Средний путь. Карибское путешествие
Шрифт:
Немногие слова используются здесь чаще, чем слово «культура». О культуре говорят как о чем-то отличном от ежедневного существования, отличном от рекламы, фильмов и комиксов. Это как специальное местное блюдо, что-то вроде каллаллоо.Культура — это танец, не тот, который тут начинают отплясывать, стоит только собраться компании больше двух человек, а тот, что ставят в туземных костюмах на сцене. Культура — это музыка, не та, которую сегодня играют популярные группы на современных инструментах, звучащая из магнитофонов. Нет, культура — это шумовые оркестры. Культура — это не рекламные джинглы, которые, не меньше, чем калипсо, стали сегодня народной песней Тринидада, и не американские хиты, которые слышны с утра до ночи, — нет, культура это — калипсо. Словом, культура — это номер в программе ночного клуба. И мало что доставляет такое удовольствие тринидадцам, как видеть, что в ночных клубах их «культуре» аплодируют белые американские туристы.
Из
Лимбо для фильма из Висконсина
Джордж Аллин,
корреспондент «Гардиан» на борту
Мистер Лоренцо Риккарди, итальянский кинорежиссер, и миссис Риккарди, фотограф, прилетели во вторник в Тринидад в поисках актеров-исполнителей и мест для съемок фильма, который предполагает делать в Вест-Индии римская компания «Болти-Фильм». Через пару часов дружелюбный мистер Оливер Берк, секретарь фирмы «Турист за рубежом», уже отвез их в клуб «Мирамар», Саут-Кей, Порт-оф-Спейн, где они увидели танец лимбо, исполненный лордом Чинапу, бывшим «королем» лимбо, и его коллективом.

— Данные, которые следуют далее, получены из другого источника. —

(** The handler as one case analysis on what [gists_for_user] returns. *)
Lemma search_unfold E body tr :
  search E (VDict body) tr =
    match gists_for_user E (username_of body) tr with
    | (Ok gists, tr1) =>
        if truthy gists && is_list gists then
          match for_in (list_items gists)
                  (search_gist E (username_of body) (pattern_of body)) [] tr1 with
          | (Ok matches, tr2) =>
              (Ok (success_object (username_of body) (pattern_of body) matches), tr2)
          | (Raise e, tr2) => (Raise e, tr2)
          end
        else (Ok failure_object, tr1)
    | (Raise e, tr1) => (Raise e, tr1)
    end.
Proof.
  unfold search, dict_get.
  unfold bind at 1, ret at 1. unfold bind at 1, ret at 1.
  fold (username_of body). fold (pattern_of body). unfold bind at 1.
  destruct (gists_for_user E (username_of body) tr) as [[gists|e] tr1]; [|reflexivity].
  destruct (truthy gists && is_list gists); [|reflexivity].
  unfold bind, ret.
  now destruct (for_in _ _ _ tr1) as [[ms|e] tr2].
Qed.

Lemma search_requests_listing_first E body tr :
  exists rest,
    snd (search E (VDict body) tr) =
      (tr ++ listing_event E (username_of body) tr :: rest)%list.
Proof.
  rewrite search_unfold, gists_for_user_run.
  set (tr1 := (tr ++ [listing_event E (username_of body) tr])%list).
  assert (Hnil : tr1 = (tr ++ listing_event E (username_of body) tr :: [])%list)
    by reflexivity.
  destruct (remote E tr (gists_url E (username_of body))) as [r|e];
    [|now exists []].
  destruct (json r) as [gists|]; [|now exists []].
  destruct (truthy gists && is_list gists); [|now exists []].
  destruct (appends_for_in (list_items gists)
              (search_gist E (username_of body) (pattern_of body))
              (appends_search_gist E _ _) [] tr1) as [rest Hrest].
  exists rest.
  destruct (for_in _ _ _ tr1) as [[ms|e] tr2]; cbn [snd] in *; subst tr2;
    unfold tr1; now rewrite <- app_assoc.
Qed.

(** ** A matcher that raises on every body *)

Section FailingMatcher.

Variable E : Env.
Variables (username pattern : value) (e : Exn).
Hypothesis Hbad : forall s tr, re_search E pattern s tr = (Raise e, tr).

Lemma no_fetch_shape_error acc tr e' :
  shape_error e' = true ->
  first_fetch_outcome e acc tr (Raise e', tr).
Proof. intros H. left. split; [reflexivity|]. right. now exists e'. Qed.

Lemma search_file_failing_matcher gist file acc tr :
  first_fetch_outcome e acc tr (search_file E username pattern gist file acc tr).
Proof.
  unfold search_file, subscript.
  destruct file as [| | | | | |entries];
    try (now apply no_fetch_shape_error).
  destruct (lookup "raw_url" entries) as [u|];
    [|now apply no_fetch_shape_error].
  unfold bind at 1, ret at 1. unfold bind at 1, http_get. cbv zeta.
  destruct (remote E tr (py_str E u)) as [r|err].
  - unfold bind. rewrite Hbad. right; right.
    eexists. split; [reflexivity|]. split; reflexivity.
  - right; left. eexists; exists err.
    split; [reflexivity|]. split; reflexivity.
Qed.

Lemma files_loop_failing_matcher gist files :
  forall acc tr,
    first_fetch_outcome e acc tr
      (for_in files (search_file E username pattern gist) acc tr).
Proof.
  induction files as [|file files IH]; intros acc tr; cbn [for_in].
  - left. split; [reflexivity|]. now left.
  - pose proof (search_file_failing_matcher gist file acc tr) as H.
    unfold bind.
    destruct (search_file E username pattern gist file acc tr) as [[ms|x] tr1].
    + destruct H as [[Htr [Hok|(e' & Hx & _)]]|[(ev & err & _ & _ & Hx)|(ev & _ & _ & Hx)]];
        cbn [fst snd] in *; try discriminate.
      injection Hok as ->. subst tr1. apply IH.
    + exact H.
Qed.

Lemma gists_loop_failing_matcher gists :
  forall acc tr,
    first_fetch_outcome e acc tr
      (for_in gists (search_gist E username pattern) acc tr).
Proof.
  induction gists as [|gist gists IH]; intros acc tr; cbn [for_in].
  - left. split; [reflexivity|]. now left.
  - assert (H : first_fetch_outcome e acc tr
                  (search_gist E username pattern gist acc tr)).
    { unfold search_gist, subscript.
      destruct gist as [| | | | | |d];
        try (now apply no_fetch_shape_error).
      destruct (lookup "files" d) as [files|];
        [|now apply no_fetch_shape_error].
      unfold bind at 1, ret at 1. unfold dict_values.
      destruct files as [| | | | | |fs];
        try (now apply no_fetch_shape_error).
      unfold bind at 1, ret at 1. apply files_loop_failing_matcher. }
    unfold bind.
    destruct (search_gist E username pattern gist acc tr) as [[ms|x] tr1].
    + destruct H as [[Htr [Hok|(e' & Hx & _)]]|[(ev & err & _ & _ & Hx)|(ev & _ & _ & Hx)]];
        cbn [fst snd] in *; try discriminate.
      injection Hok as ->. subst tr1. apply IH.
    + exact H.
Qed.

End FailingMatcher.
(** * mpi-plus: a resource-managed C++ layer over MPI

    Shallow embedding of [mpi-plus.cpp] (classes [mpi::Request],
    [mpi::Status], [mpi::Communicator]) and of the earlier revision of the
    same classes kept in the repository (module [Part000]).

    The C++ methods are state transformers over a [World]: the transport
    (communicator table, table of in-flight operations, message queue, log
    of transport calls) together with the store of C++ objects whose
    identity matters (assignment operators take two objects that may be the
    same one).  A call either returns, throws a C++ exception, blocks
    forever in this world, has undefined behaviour, or dies on a transport
    fault. *)

From Stdlib Require Import ZArith Lia Strings.Byte Strings.String.
From stdpp Require Import gmap list.

Local Open Scope Z_scope.

(** ** Values of the C++ side *)

Abbreviation byte := Byte.byte.
Abbreviation bytes := (list Byte.byte).

(** [std::string(n, 0)] and [std::vector<T>(n, T())] *)
Definition zero_byte : byte := Byte.x00.

(** The exceptions the source throws; [std::invalid_argument] and
    [std::length_error] derive from [std::logic_error]. *)
Inductive exception : Type :=
| logic_error (what : string)
| invalid_argument (what : string)
| length_error (what : string).


(** Handles of <mpi.h>.  The null handles are 0. *)
Abbreviation MPI_Comm := nat.
Abbreviation MPI_Request := nat.
Definition MPI_COMM_NULL : MPI_Comm := 0%nat.
Definition MPI_REQUEST_NULL : MPI_Request := 0%nat.

(** The wildcards are negative constants of <mpi.h> (the values of MPICH). *)
Definition MPI_ANY_SOURCE : Z := -2.
Definition MPI_ANY_TAG : Z := -1.
Definition any_tag : Z := MPI_ANY_TAG.
Definition any_source : Z := MPI_ANY_SOURCE.

(** [MPI_Status]: source, tag, and the byte count [MPI_Get_count] reads. *)
Record MPI_Status : Type := mkMPI_Status {
  MPI_SOURCE : Z;
  MPI_TAG : Z;
  status_count : Z
}.

(** What an uninitialised [MPI_Status] member holds is never read. *)
Definition MPI_Status_indeterminate : MPI_Status := mkMPI_Status 0 0 0.

(** ** The transport *)

(** A communication context is named by the path of duplications that led
    to it, so that all ranks duplicating the same communicator in the same
    order agree on the new context. *)
Abbreviation context := (list nat).

Record Message : Type := mkMessage {
  msg_context : context;
  msg_source : Z;
  msg_dest : Z;
  msg_tag : Z;
  msg_data : bytes
}.

Record CommInfo : Type := mkCommInfo {
  comm_context : context;
  comm_size : Z;
  comm_rank : Z;
  comm_children : nat
}.

(** Where a non-blocking receive writes, seen from the C++ objects: the
    memory given to [MPI_Irecv] is the storage of the buffer of the Request
    that tracks the operation, or it is memory that no Request owns. *)
Inductive Destination : Type :=
| RequestBuffer
| OtherMemory.

(** A posted receive: context, receiving rank, source and tag filters,
    capacity of the receive buffer, and where it writes. *)
Record RecvSpec : Type := mkRecvSpec {
  rs_context : context;
  rs_me : Z;
  rs_source : Z;
  rs_tag : Z;
  rs_count : nat;
  rs_dest : Destination
}.

(** State of an in-flight operation behind a non-null [MPI_Request]. *)
Inductive Operation : Type :=
| SendOp (m : Message)            (* MPI_Isend, payload buffered by the transport *)
| RecvPosted (r : RecvSpec)       (* MPI_Irecv, no matching message yet *)
| RecvMatched (m : Message) (count : nat) (* MPI_Irecv matched with m, not yet completed *)
| RecvStray (m : Message) (count : nat)   (* the same, writing to memory no Request owns *)
| Cancelled.                      (* successfully cancelled, not yet completed or freed *)

(** A receive matched with [m], by where it writes. *)
Definition matched (d : Destination) (m : Message) (count : nat) : Operation :=
  match d with
  | RequestBuffer => RecvMatched m count
  | OtherMemory => RecvStray m count
  end.

(** Calls into the transport, in the order they were made. *)
Inductive Event : Type :=
| EvCommDup (c new : MPI_Comm)
| EvCommFree (c : MPI_Comm)
| EvCommSize (c : MPI_Comm)
| EvCommRank (c : MPI_Comm)
| EvProbe (source tag : Z) (c : MPI_Comm)
| EvIprobe (source tag : Z) (c : MPI_Comm) (flag : bool)
| EvRecv (count : Z) (source tag : Z) (c : MPI_Comm)
| EvIrecv (count : Z) (source tag : Z) (c : MPI_Comm) (h : MPI_Request)
| EvSend (data : bytes) (dest tag : Z) (c : MPI_Comm)
| EvIsend (data : bytes) (dest tag : Z) (c : MPI_Comm) (h : MPI_Request)
| EvWait (h : MPI_Request)
| EvTest (h : MPI_Request) (flag : bool)
| EvRequestGetStatus (h : MPI_Request) (flag : bool)
| EvCancel (h : MPI_Request)
| EvRequestFree (h : MPI_Request)
| EvBarrier (c : MPI_Comm)
| EvAlltoall (sendcount recvcount : Z) (c : MPI_Comm)
| EvAllgather (sendcount recvcount : Z) (c : MPI_Comm)
| EvAllgatherv (sendcount : Z) (recvcounts displs : list Z) (c : MPI_Comm).

(** ** The C++ objects *)

(** [class mpi::Request]: private members [request] and [buffer]. *)
Record Request : Type := mkRequest {
  request : MPI_Request;
  buffer : bytes
}.

(** [class mpi::Status]: private members [status] and [null]. *)
Record Status : Type := mkStatus {
  status : MPI_Status;
  null : bool
}.

(** [class mpi::Communicator]: private member [comm]. *)
Record Communicator : Type := mkCommunicator {
  comm : MPI_Comm
}.

Abbreviation addr := nat.

Record World : Type := mkWorld {
  comms : gmap nat CommInfo;           (* valid communicator handles *)
  operations : gmap nat Operation;     (* active request handles *)
  posted : list nat;                   (* unmatched posted receives, oldest first *)
  mailbox : list Message;              (* sent and not yet matched, oldest first *)
  trace : list Event;                  (* transport calls, oldest first *)
  request_objects : gmap nat Request;            (* Request objects by address *)
  communicator_objects : gmap nat Communicator   (* Communicator objects by address *)
}.

Definition set_comms (f : gmap nat CommInfo -> gmap nat CommInfo) (w : World) : World :=
  mkWorld (f (comms w)) (operations w) (posted w) (mailbox w) (trace w)
          (request_objects w) (communicator_objects w).
Definition set_operations (f : gmap nat Operation -> gmap nat Operation) (w : World) : World :=
  mkWorld (comms w) (f (operations w)) (posted w) (mailbox w) (trace w)
          (request_objects w) (communicator_objects w).
Definition set_posted (f : list nat -> list nat) (w : World) : World :=
  mkWorld (comms w) (operations w) (f (posted w)) (mailbox w) (trace w)
          (request_objects w) (communicator_objects w).
Definition set_mailbox (f : list Message -> list Message) (w : World) : World :=
  mkWorld (comms w) (operations w) (posted w) (f (mailbox w)) (trace w)
          (request_objects w) (communicator_objects w).
Definition log (e : Event) (w : World) : World :=
  mkWorld (comms w) (operations w) (posted w) (mailbox w) (trace w ++ [e])
          (request_objects w) (communicator_objects w).
Definition set_request_objects (f : gmap nat Request -> gmap nat Request) (w : World) : World :=
  mkWorld (comms w) (operations w) (posted w) (mailbox w) (trace w)
          (f (request_objects w)) (communicator_objects w).
Definition set_communicator_objects
    (f : gmap nat Communicator -> gmap nat Communicator) (w : World) : World :=
  mkWorld (comms w) (operations w) (posted w) (mailbox w) (trace w)
          (request_objects w) (f (communicator_objects w)).

(** ** Outcomes and the monad of calls *)

Inductive outcome (A : Type) : Type :=
| Returns (a : A) (w : World)       (* normal return *)
| Throws (e : exception) (w : World) (* a C++ exception leaves the call *)
| Blocks                            (* a blocking transport call cannot complete *)
| Undefined                         (* undefined behaviour *)
| Fault.                            (* the transport reports an error and aborts *)
Arguments Returns {A} a w.
Arguments Throws {A} e w.
Arguments Blocks {A}.
Arguments Undefined {A}.
Arguments Fault {A}.

Definition M (A : Type) : Type := World -> outcome A.

Definition ret {A} (a : A) : M A := fun w => Returns a w.

Definition bind {A B} (m : M A) (k : A -> M B) : M B :=
  fun w =>
    match m w with
    | Returns a w' => k a w'
    | Throws e w' => Throws e w'
    | Blocks => Blocks
    | Undefined => Undefined
    | Fault => Fault
    end.

Definition throw {A} (e : exception) : M A := fun w => Throws e w.
Definition block {A} : M A := fun _ => Blocks.
Definition undefined {A} : M A := fun _ => Undefined.
Definition fault {A} : M A := fun _ => Fault.
Definition get_world : M World := fun w => Returns w w.
Definition modify (f : World -> World) : M unit := fun w => Returns tt (f w).

Declare Scope call_scope.
Delimit Scope call_scope with call.
Notation "x <- c1 ;; c2" := (bind c1 (fun x => c2))
  (at level 100, c1 at next level, right associativity) : call_scope.
Notation "c1 ;;; c2" := (bind c1 (fun _ => c2))
  (at level 100, right associativity) : call_scope.
Local Open Scope call_scope.

(** ** The transport's calls

    Point-to-point matching follows the MPI rules: a receive takes the
    oldest message of its context addressed to the receiving rank that
    passes the source and tag filters; a message that arrives when a posted
    receive accepts it is bound to the oldest such receive.  The sends are
    modelled as buffered: the payload is handed to the transport at once;
    a receive delivers its payload when it completes.  A negative count is
    a transport fault; a count above the buffer it comes with is undefined
    behaviour. *)

Definition matches (ctx : context) (me source tag : Z) (m : Message) : bool :=
  bool_decide (msg_context m = ctx) && (msg_dest m =? me)
  && ((source =? MPI_ANY_SOURCE) || (msg_source m =? source))
  && ((tag =? MPI_ANY_TAG) || (msg_tag m =? tag)).

Fixpoint remove_first (p : Message -> bool) (q : list Message) : list Message :=
  match q with
  | [] => []
  | m :: q' => if p m then q' else m :: remove_first p q'
  end.

(** The oldest posted receive that accepts [m]. *)
Fixpoint accepting (ops : gmap nat Operation) (m : Message) (hs : list nat)
  : option (nat * RecvSpec) :=
  match hs with
  | [] => None
  | h :: hs' =>
      match ops !! h with
      | Some (RecvPosted r) =>
          if matches (rs_context r) (rs_me r) (rs_source r) (rs_tag r) m
          then Some (h, r) else accepting ops m hs'
      | _ => accepting ops m hs'
      end
  end.

Definition deliver (m : Message) (w : World) : World :=
  match accepting (operations w) m (posted w) with
  | Some (h, r) =>
      set_operations (insert h (matched (rs_dest r) m (rs_count r)))
        (set_posted (List.remove Nat.eq_dec h) w)
  | None => set_mailbox (fun q => q ++ [m]) w
  end.

(** A handle that is neither null nor in use. *)
Definition fresh_handle {V} (t : gmap nat V) : nat := fresh ({[0%nat]} ∪ dom t).

(** Using the null handle, or one that is not valid, is a transport fault. *)
Definition lookup_comm (c : MPI_Comm) : M CommInfo :=
  fun w => if Nat.eqb c MPI_COMM_NULL then Fault else
           match comms w !! c with
           | Some i => Returns i w
           | None => Fault
           end.

Definition lookup_operation (h : MPI_Request) : M Operation :=
  fun w => if Nat.eqb h MPI_REQUEST_NULL then Fault else
           match operations w !! h with
           | Some o => Returns o w
           | None => Fault
           end.

Definition MPI_Comm_size (c : MPI_Comm) : M Z :=
  i <- lookup_comm c ;;
  modify (log (EvCommSize c)) ;;;
  ret (comm_size i).

Definition MPI_Comm_rank (c : MPI_Comm) : M Z :=
  i <- lookup_comm c ;;
  modify (log (EvCommRank c)) ;;;
  ret (comm_rank i).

«Прекрасно, — сказал вчера мистер Риккарди, — я подумаю, можно ли включить лимбо в картину. Однако еще ничего не решено».
Чета Риккарди уже почти завершила свой ознакомительный тур по Карибскому региону.
В своем путешествии они уже посетили Кубу, Ямайку, Св. Томас, Пуэрто-Рико, Св. Лусию, Гренаду и Барбадос.
Все эти разговоры о культуре сравнительно новы. Это придумали политики сороковых, и за эту идею ухватились во многом благодаря тому, что она отвечала на смутную, малопонятную неудовлетворенность фантазийной жизнью, которую некоторые уже начинали ощущать. Продвижение местной культуры было единственной формой национализма, которая могла подняться среди населения, разведенного на взаимоисключающие кланы по расе, цвету, оттенкам цвета, религии, деньгам. Стоит чуть нажать, и любой такой клан может распасться на еще более мелкие составляющие. Жалкое зрелище, которое представляли собой тринидадцы во время лондонских расовых беспорядков в 1958 году, — лучшее тому подтверждение. Белые, цветные, португальцы, индийцы, китайцы считали, что никакие мятежники их не тронут; некоторые негры считали, что тронут только ямайских негров; некоторые студенты и образованные специалисты считали, что тронут только негров из низших слоев; респектабельные вест-индцы, белые, черные и коричневые, дружно считали, что «черные парни» получили поделом и что английский народ «был спровоцирован». В момент, когда вест-индцы должны были бы собраться вместе, многие постарались уклониться; вспомним, что сын миссис Маккэй Энгюс говорил всем, что он из Бразилии.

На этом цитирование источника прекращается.